WORK INSTRUCTION: Scan the entries below for "written" and copy each line that holds it.

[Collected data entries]
*-*-*
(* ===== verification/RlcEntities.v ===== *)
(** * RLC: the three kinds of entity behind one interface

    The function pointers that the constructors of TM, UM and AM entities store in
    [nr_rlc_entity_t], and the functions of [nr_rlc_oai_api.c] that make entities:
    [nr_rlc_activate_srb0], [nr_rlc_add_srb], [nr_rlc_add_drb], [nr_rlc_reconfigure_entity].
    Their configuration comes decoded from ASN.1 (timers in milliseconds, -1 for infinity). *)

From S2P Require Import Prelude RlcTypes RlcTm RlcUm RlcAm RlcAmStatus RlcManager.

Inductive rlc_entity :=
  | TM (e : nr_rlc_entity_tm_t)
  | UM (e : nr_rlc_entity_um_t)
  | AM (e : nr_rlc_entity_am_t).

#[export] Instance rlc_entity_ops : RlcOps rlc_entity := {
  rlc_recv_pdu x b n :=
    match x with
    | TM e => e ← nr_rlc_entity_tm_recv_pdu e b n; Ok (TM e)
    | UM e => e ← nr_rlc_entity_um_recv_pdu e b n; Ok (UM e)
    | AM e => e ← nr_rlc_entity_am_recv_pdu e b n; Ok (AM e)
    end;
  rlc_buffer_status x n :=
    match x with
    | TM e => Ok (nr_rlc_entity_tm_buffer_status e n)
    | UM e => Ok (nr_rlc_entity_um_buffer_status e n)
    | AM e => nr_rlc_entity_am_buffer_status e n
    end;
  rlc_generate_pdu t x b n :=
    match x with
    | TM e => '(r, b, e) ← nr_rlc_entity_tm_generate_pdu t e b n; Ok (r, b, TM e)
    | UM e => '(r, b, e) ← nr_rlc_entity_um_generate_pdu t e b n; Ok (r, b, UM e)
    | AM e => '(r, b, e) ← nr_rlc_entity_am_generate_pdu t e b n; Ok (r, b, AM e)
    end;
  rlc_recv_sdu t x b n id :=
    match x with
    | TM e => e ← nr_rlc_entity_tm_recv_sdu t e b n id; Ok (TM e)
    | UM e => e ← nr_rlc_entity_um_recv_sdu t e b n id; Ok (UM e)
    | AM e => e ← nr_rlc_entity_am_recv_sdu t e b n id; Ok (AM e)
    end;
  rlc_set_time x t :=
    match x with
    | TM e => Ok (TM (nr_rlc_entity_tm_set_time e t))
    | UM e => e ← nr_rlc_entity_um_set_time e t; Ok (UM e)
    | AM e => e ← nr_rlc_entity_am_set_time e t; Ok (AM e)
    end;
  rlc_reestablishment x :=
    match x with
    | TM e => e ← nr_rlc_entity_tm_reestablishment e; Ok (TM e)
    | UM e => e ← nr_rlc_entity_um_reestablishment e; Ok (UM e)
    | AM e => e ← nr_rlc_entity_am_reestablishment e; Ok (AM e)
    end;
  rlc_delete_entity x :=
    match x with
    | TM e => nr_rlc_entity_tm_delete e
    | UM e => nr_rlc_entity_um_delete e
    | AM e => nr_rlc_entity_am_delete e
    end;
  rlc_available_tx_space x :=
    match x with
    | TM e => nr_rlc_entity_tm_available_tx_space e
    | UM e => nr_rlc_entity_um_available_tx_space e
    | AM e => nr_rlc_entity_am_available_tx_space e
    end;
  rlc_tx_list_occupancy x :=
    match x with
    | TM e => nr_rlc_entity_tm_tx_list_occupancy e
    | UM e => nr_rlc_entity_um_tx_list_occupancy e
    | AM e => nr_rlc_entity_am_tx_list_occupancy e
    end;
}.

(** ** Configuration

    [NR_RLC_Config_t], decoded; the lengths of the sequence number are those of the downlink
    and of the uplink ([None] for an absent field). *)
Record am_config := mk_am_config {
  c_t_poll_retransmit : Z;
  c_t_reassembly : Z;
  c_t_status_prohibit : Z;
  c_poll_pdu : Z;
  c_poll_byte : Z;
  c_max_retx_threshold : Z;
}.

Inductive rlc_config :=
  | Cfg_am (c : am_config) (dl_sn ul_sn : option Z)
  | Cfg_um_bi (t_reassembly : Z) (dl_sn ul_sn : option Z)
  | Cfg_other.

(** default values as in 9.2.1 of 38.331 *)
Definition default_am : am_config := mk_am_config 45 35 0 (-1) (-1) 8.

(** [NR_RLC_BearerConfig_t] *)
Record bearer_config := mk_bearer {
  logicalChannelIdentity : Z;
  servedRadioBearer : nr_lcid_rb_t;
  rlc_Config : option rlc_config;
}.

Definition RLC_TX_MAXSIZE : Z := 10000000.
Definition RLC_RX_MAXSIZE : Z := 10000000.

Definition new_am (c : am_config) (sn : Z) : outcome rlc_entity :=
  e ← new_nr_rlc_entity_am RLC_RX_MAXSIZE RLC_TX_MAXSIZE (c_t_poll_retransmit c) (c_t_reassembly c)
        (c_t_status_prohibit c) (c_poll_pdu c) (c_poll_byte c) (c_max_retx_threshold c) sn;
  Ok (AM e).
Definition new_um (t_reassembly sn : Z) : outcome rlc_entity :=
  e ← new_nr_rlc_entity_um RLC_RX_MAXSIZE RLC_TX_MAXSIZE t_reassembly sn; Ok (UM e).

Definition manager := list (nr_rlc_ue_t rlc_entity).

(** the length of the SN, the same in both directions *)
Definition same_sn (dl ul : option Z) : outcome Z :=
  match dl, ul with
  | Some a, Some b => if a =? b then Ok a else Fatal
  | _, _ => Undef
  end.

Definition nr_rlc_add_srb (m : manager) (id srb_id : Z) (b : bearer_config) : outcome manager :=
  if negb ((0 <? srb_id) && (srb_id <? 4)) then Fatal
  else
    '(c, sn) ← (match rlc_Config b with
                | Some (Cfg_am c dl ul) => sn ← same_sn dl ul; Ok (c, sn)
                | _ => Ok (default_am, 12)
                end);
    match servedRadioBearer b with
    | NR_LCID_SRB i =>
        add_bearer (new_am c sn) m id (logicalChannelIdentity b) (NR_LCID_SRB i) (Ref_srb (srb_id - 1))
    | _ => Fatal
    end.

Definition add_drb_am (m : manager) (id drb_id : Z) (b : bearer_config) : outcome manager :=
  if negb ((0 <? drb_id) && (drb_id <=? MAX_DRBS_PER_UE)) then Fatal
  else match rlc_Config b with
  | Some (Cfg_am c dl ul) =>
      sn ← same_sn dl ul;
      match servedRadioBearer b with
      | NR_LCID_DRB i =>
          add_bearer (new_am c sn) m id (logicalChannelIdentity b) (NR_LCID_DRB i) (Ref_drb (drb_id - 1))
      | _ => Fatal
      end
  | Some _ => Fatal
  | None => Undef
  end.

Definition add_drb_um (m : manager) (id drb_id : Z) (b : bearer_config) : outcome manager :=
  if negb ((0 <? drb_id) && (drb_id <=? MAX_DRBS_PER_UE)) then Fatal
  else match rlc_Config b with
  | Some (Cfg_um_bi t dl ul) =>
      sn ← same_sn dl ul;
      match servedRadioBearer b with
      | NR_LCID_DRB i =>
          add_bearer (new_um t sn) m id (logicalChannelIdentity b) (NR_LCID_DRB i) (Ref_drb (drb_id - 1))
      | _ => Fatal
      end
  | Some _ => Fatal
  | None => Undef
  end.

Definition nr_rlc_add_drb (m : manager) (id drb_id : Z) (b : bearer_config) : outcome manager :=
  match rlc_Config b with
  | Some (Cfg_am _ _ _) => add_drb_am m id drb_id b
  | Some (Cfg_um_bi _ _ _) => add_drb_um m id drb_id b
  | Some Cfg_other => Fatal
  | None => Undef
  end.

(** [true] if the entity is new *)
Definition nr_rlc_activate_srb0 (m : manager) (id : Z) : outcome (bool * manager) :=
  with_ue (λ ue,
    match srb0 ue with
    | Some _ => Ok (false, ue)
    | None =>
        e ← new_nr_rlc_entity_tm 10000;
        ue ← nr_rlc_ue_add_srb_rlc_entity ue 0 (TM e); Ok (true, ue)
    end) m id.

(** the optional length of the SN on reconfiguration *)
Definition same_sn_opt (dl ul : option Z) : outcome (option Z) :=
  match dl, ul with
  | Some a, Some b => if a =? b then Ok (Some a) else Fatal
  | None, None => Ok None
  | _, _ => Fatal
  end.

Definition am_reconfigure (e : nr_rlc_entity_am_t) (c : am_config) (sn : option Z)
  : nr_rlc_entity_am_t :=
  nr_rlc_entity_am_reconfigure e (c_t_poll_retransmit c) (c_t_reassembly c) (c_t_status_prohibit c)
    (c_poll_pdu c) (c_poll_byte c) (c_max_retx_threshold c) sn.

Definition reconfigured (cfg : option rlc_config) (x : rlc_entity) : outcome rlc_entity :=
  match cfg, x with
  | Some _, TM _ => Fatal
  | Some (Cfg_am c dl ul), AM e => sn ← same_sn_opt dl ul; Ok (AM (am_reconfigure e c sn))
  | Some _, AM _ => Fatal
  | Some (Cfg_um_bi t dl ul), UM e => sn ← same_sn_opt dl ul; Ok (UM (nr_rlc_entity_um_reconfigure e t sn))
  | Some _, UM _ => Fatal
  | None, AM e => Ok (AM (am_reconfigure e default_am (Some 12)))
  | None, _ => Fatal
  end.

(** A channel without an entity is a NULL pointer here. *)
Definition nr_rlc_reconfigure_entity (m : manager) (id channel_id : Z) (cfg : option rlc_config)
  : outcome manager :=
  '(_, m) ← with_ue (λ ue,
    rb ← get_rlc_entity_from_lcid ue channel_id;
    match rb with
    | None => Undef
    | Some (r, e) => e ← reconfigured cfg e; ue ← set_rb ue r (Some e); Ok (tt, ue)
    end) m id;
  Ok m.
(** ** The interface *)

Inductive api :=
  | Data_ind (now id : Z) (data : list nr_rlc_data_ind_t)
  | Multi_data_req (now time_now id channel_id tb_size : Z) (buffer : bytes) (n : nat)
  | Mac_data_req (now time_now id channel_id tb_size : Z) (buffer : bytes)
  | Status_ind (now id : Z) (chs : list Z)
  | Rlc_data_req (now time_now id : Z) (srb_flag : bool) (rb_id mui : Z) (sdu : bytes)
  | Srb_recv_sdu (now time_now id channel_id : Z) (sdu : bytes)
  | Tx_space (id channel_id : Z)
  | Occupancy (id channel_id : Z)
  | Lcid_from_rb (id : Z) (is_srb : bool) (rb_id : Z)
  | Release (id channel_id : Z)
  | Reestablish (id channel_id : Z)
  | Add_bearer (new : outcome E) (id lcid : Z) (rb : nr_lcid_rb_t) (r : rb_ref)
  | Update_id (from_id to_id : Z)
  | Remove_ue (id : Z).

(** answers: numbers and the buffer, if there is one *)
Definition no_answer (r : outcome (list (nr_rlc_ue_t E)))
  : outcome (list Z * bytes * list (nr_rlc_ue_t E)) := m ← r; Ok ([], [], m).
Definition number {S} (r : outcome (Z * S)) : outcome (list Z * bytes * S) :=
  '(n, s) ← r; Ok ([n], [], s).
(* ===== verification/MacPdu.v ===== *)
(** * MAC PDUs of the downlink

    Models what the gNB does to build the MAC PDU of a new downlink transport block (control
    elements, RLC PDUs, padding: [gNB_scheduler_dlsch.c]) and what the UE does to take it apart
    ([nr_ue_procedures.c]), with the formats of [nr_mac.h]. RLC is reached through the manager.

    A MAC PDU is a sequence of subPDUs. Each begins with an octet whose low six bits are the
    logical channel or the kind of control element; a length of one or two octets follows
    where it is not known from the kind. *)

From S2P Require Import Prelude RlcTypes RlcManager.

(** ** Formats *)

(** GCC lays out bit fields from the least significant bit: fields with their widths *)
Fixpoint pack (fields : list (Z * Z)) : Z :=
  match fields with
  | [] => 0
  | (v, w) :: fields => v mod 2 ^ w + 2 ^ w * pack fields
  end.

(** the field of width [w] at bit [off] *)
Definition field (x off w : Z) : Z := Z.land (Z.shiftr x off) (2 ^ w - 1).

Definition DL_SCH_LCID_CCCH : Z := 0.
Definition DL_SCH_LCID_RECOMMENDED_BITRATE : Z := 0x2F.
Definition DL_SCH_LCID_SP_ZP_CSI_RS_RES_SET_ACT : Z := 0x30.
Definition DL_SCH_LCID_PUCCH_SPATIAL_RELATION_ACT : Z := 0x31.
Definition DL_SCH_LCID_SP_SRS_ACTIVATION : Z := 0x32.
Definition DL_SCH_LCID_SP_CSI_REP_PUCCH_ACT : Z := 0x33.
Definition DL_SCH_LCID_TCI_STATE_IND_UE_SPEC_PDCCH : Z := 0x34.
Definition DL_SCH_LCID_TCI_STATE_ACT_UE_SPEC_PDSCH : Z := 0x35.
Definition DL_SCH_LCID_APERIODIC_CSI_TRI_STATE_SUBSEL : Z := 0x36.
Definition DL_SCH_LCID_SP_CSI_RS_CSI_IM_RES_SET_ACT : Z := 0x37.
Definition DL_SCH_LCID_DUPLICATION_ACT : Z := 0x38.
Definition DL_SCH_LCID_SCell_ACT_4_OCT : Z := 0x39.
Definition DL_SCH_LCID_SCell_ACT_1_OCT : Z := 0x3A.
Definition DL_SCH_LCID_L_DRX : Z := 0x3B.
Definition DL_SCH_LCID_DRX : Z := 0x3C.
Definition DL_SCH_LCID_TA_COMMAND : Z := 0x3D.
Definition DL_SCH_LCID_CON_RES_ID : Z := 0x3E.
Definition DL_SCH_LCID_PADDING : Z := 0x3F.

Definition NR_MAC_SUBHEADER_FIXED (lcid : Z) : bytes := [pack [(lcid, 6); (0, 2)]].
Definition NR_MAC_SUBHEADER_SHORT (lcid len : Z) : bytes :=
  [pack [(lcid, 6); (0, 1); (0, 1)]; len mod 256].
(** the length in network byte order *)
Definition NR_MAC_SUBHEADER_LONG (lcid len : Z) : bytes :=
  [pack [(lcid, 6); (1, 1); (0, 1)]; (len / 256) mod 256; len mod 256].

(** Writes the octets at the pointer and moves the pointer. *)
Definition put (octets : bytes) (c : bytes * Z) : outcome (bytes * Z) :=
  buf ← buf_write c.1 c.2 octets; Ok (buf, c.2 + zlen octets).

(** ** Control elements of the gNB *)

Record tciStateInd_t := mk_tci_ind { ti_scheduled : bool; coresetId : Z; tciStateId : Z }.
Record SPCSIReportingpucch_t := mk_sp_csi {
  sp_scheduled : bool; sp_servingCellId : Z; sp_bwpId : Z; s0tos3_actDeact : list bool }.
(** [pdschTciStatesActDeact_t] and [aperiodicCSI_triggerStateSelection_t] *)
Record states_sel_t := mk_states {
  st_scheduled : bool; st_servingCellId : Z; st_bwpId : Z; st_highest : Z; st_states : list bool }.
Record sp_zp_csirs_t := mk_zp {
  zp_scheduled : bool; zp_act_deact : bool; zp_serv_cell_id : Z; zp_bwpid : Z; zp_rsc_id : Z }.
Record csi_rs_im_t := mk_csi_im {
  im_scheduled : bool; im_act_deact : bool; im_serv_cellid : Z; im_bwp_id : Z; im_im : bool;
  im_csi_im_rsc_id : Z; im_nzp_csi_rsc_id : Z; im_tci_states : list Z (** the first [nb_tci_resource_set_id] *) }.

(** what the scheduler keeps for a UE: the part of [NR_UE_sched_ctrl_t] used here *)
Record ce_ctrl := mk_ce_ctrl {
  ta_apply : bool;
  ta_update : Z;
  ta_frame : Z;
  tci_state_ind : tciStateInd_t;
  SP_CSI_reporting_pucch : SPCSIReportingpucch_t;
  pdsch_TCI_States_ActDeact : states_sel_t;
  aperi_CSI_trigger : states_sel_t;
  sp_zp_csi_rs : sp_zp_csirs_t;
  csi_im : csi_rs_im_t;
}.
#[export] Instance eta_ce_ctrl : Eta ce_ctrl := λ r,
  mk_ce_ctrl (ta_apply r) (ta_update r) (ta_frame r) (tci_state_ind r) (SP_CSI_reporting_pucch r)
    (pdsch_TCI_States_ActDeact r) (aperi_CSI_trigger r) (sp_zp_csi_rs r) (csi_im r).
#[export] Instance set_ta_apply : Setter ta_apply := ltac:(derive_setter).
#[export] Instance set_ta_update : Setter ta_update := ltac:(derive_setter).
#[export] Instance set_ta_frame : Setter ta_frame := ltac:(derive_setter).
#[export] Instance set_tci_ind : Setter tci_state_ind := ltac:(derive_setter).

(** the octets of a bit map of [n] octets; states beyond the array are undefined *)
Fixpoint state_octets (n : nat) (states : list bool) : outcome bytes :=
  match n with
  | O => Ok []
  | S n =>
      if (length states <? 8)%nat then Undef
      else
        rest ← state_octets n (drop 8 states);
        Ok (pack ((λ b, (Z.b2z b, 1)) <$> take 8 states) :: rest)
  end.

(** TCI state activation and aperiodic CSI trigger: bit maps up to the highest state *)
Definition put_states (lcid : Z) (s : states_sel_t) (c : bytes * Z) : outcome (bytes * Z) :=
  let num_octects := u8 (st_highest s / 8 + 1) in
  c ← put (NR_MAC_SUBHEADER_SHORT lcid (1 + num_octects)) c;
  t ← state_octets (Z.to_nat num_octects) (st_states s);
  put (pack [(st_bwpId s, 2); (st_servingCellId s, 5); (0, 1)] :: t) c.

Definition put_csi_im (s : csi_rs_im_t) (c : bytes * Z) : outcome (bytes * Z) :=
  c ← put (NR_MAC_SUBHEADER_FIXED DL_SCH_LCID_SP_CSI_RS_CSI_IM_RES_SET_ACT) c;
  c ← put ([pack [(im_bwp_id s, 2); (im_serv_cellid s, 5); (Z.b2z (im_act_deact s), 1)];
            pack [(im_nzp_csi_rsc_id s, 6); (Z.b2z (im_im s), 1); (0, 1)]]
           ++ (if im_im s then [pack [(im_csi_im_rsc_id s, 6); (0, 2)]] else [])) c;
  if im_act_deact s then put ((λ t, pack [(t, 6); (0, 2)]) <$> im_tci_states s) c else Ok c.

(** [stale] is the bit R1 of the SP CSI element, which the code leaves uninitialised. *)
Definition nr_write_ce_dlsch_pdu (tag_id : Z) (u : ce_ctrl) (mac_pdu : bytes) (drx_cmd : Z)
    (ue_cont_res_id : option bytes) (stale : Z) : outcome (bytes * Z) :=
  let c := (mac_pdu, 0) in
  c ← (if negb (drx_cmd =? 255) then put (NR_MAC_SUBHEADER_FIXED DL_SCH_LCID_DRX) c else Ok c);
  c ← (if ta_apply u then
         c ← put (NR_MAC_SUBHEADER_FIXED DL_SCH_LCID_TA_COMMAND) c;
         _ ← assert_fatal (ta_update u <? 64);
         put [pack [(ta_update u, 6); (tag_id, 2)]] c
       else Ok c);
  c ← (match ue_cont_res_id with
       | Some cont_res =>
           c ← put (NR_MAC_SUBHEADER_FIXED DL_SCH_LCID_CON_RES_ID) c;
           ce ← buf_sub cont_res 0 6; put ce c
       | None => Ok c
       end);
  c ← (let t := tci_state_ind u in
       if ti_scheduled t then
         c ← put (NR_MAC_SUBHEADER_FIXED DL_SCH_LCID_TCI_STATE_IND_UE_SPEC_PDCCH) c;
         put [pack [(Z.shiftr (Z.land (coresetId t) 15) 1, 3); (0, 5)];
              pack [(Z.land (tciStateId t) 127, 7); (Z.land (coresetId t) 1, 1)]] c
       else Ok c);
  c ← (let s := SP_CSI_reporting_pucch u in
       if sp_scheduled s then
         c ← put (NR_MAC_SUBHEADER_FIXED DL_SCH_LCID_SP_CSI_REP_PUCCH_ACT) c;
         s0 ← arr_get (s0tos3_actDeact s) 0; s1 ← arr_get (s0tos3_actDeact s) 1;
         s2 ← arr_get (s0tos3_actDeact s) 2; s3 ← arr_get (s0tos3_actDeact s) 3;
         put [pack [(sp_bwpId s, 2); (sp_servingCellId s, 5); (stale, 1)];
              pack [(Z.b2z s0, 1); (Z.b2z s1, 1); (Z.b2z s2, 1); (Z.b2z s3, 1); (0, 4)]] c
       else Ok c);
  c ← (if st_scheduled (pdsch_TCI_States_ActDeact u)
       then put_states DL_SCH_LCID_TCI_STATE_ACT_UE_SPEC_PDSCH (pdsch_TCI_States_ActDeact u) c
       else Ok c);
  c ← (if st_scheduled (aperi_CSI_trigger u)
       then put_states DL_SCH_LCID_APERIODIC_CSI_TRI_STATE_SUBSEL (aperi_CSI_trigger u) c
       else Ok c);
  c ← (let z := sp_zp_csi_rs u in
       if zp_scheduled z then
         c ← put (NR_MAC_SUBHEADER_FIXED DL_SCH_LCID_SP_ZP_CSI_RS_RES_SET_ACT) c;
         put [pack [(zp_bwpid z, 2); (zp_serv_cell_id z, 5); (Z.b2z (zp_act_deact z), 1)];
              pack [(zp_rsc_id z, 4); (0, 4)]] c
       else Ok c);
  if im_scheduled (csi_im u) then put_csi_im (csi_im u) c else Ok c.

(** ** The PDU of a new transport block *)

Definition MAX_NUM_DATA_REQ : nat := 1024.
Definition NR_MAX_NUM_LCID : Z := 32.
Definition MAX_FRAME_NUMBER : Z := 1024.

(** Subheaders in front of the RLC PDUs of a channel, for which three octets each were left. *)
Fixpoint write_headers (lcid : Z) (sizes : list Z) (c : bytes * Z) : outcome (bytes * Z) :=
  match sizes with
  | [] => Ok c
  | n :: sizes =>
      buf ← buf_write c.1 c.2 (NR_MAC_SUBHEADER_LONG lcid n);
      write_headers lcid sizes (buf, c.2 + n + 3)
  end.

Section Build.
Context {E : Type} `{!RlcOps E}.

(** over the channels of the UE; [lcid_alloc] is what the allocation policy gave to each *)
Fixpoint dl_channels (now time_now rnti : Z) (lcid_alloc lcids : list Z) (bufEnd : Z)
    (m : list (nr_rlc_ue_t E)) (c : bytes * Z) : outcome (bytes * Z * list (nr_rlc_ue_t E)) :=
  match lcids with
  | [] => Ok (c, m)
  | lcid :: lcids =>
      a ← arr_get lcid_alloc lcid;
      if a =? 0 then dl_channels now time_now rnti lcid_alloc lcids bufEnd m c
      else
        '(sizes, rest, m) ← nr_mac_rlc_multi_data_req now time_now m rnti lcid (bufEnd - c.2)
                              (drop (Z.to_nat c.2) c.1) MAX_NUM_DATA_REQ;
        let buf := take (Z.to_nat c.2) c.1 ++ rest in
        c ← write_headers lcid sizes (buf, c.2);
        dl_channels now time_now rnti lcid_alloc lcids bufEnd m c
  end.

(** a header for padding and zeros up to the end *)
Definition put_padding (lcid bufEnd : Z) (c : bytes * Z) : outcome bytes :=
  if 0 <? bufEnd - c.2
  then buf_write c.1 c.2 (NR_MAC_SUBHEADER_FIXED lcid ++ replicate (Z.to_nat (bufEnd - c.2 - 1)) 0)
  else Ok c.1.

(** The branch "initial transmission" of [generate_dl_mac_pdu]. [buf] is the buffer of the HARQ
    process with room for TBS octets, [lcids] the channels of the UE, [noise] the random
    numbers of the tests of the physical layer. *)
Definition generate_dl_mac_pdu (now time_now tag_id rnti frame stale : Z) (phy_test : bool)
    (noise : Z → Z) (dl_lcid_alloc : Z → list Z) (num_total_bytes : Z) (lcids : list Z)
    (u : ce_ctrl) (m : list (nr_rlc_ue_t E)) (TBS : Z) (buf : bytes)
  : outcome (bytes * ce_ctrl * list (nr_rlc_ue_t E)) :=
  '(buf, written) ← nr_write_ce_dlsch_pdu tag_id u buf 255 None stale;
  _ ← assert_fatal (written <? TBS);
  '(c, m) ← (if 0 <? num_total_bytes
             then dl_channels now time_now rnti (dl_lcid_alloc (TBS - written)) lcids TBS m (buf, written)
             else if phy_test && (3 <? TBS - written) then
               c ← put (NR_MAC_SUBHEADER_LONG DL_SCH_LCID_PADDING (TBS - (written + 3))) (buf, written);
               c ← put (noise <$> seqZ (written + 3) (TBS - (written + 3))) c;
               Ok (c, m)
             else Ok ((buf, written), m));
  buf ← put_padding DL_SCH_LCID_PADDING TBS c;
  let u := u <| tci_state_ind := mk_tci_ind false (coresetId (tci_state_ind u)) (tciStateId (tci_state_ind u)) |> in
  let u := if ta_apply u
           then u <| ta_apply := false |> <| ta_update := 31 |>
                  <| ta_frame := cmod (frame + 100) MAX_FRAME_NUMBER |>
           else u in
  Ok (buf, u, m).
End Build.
*-*-*
ANSWER TO THE PROBLEM:
  '(buf, written) ← nr_write_ce_dlsch_pdu tag_id u buf 255 None stale;
  _ ← assert_fatal (written <? TBS);
             then dl_channels now time_now rnti (dl_lcid_alloc (TBS - written)) lcids TBS m (buf, written)
             else if phy_test && (3 <? TBS - written) then
               c ← put (NR_MAC_SUBHEADER_LONG DL_SCH_LCID_PADDING (TBS - (written + 3))) (buf, written);
               c ← put (noise <$> seqZ (written + 3) (TBS - (written + 3))) c;
             else Ok ((buf, written), m));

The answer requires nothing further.